[Start of section]

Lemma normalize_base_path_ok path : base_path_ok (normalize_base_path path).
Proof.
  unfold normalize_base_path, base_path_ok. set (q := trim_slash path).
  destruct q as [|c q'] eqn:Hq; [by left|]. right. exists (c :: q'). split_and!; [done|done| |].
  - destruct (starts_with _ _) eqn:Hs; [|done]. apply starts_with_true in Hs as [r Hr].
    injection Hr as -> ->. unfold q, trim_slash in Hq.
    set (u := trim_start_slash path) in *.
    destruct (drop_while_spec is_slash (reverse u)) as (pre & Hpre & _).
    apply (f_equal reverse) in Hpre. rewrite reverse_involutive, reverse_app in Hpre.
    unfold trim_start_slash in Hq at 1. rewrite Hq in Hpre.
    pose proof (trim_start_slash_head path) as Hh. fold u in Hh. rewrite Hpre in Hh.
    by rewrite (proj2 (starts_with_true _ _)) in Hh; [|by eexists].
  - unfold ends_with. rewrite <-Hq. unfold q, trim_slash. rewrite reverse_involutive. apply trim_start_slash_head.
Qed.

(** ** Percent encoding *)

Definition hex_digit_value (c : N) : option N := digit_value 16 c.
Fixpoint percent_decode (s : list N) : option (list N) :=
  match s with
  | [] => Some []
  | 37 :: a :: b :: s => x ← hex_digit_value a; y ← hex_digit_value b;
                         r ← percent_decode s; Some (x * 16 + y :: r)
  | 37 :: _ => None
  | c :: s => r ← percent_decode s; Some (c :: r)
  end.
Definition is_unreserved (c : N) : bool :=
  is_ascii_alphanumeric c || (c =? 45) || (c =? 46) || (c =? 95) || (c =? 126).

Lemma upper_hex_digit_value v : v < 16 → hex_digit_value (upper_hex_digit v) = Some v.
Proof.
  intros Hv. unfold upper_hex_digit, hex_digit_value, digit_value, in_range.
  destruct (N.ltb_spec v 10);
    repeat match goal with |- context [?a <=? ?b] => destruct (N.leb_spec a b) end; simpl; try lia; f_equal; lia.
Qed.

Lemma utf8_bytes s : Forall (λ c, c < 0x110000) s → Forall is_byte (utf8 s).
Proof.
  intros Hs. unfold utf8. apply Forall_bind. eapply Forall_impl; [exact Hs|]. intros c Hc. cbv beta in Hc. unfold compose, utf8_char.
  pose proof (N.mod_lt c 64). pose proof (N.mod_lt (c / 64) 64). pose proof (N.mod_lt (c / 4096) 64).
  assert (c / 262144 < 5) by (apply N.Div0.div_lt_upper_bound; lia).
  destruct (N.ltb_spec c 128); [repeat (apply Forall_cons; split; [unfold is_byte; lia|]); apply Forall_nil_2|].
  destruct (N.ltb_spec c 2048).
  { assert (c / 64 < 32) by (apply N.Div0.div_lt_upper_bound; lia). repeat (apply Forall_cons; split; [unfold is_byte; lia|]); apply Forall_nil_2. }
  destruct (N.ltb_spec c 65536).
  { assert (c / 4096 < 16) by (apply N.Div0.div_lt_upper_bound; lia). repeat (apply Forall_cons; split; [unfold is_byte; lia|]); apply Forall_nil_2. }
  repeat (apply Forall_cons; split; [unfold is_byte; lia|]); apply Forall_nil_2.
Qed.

[End of section]

Instructions for the task: In full and without change, transcribe every line of the records above.

Task answer:
Lemma normalize_base_path_ok path : base_path_ok (normalize_base_path path).
Proof.
  unfold normalize_base_path, base_path_ok. set (q := trim_slash path).
  destruct q as [|c q'] eqn:Hq; [by left|]. right. exists (c :: q'). split_and!; [done|done| |].
  - destruct (starts_with _ _) eqn:Hs; [|done]. apply starts_with_true in Hs as [r Hr].
    injection Hr as -> ->. unfold q, trim_slash in Hq.
    set (u := trim_start_slash path) in *.
    destruct (drop_while_spec is_slash (reverse u)) as (pre & Hpre & _).
    apply (f_equal reverse) in Hpre. rewrite reverse_involutive, reverse_app in Hpre.
    unfold trim_start_slash in Hq at 1. rewrite Hq in Hpre.
    pose proof (trim_start_slash_head path) as Hh. fold u in Hh. rewrite Hpre in Hh.
    by rewrite (proj2 (starts_with_true _ _)) in Hh; [|by eexists].
  - unfold ends_with. rewrite <-Hq. unfold q, trim_slash. rewrite reverse_involutive. apply trim_start_slash_head.
Qed.

(** ** Percent encoding *)

Definition hex_digit_value (c : N) : option N := digit_value 16 c.
Fixpoint percent_decode (s : list N) : option (list N) :=
  match s with
  | [] => Some []
  | 37 :: a :: b :: s => x ← hex_digit_value a; y ← hex_digit_value b;
                         r ← percent_decode s; Some (x * 16 + y :: r)
  | 37 :: _ => None
  | c :: s => r ← percent_decode s; Some (c :: r)
  end.
Definition is_unreserved (c : N) : bool :=
  is_ascii_alphanumeric c || (c =? 45) || (c =? 46) || (c =? 95) || (c =? 126).

Lemma upper_hex_digit_value v : v < 16 → hex_digit_value (upper_hex_digit v) = Some v.
Proof.
  intros Hv. unfold upper_hex_digit, hex_digit_value, digit_value, in_range.
  destruct (N.ltb_spec v 10);
    repeat match goal with |- context [?a <=? ?b] => destruct (N.leb_spec a b) end; simpl; try lia; f_equal; lia.
Qed.

Lemma utf8_bytes s : Forall (λ c, c < 0x110000) s → Forall is_byte (utf8 s).
Proof.
  intros Hs. unfold utf8. apply Forall_bind. eapply Forall_impl; [exact Hs|]. intros c Hc. cbv beta in Hc. unfold compose, utf8_char.
  pose proof (N.mod_lt c 64). pose proof (N.mod_lt (c / 64) 64). pose proof (N.mod_lt (c / 4096) 64).
  assert (c / 262144 < 5) by (apply N.Div0.div_lt_upper_bound; lia).
  destruct (N.ltb_spec c 128); [repeat (apply Forall_cons; split; [unfold is_byte; lia|]); apply Forall_nil_2|].
  destruct (N.ltb_spec c 2048).
  { assert (c / 64 < 32) by (apply N.Div0.div_lt_upper_bound; lia). repeat (apply Forall_cons; split; [unfold is_byte; lia|]); apply Forall_nil_2. }
  destruct (N.ltb_spec c 65536).
  { assert (c / 4096 < 16) by (apply N.Div0.div_lt_upper_bound; lia). repeat (apply Forall_cons; split; [unfold is_byte; lia|]); apply Forall_nil_2. }
  repeat (apply Forall_cons; split; [unfold is_byte; lia|]); apply Forall_nil_2.
Qed.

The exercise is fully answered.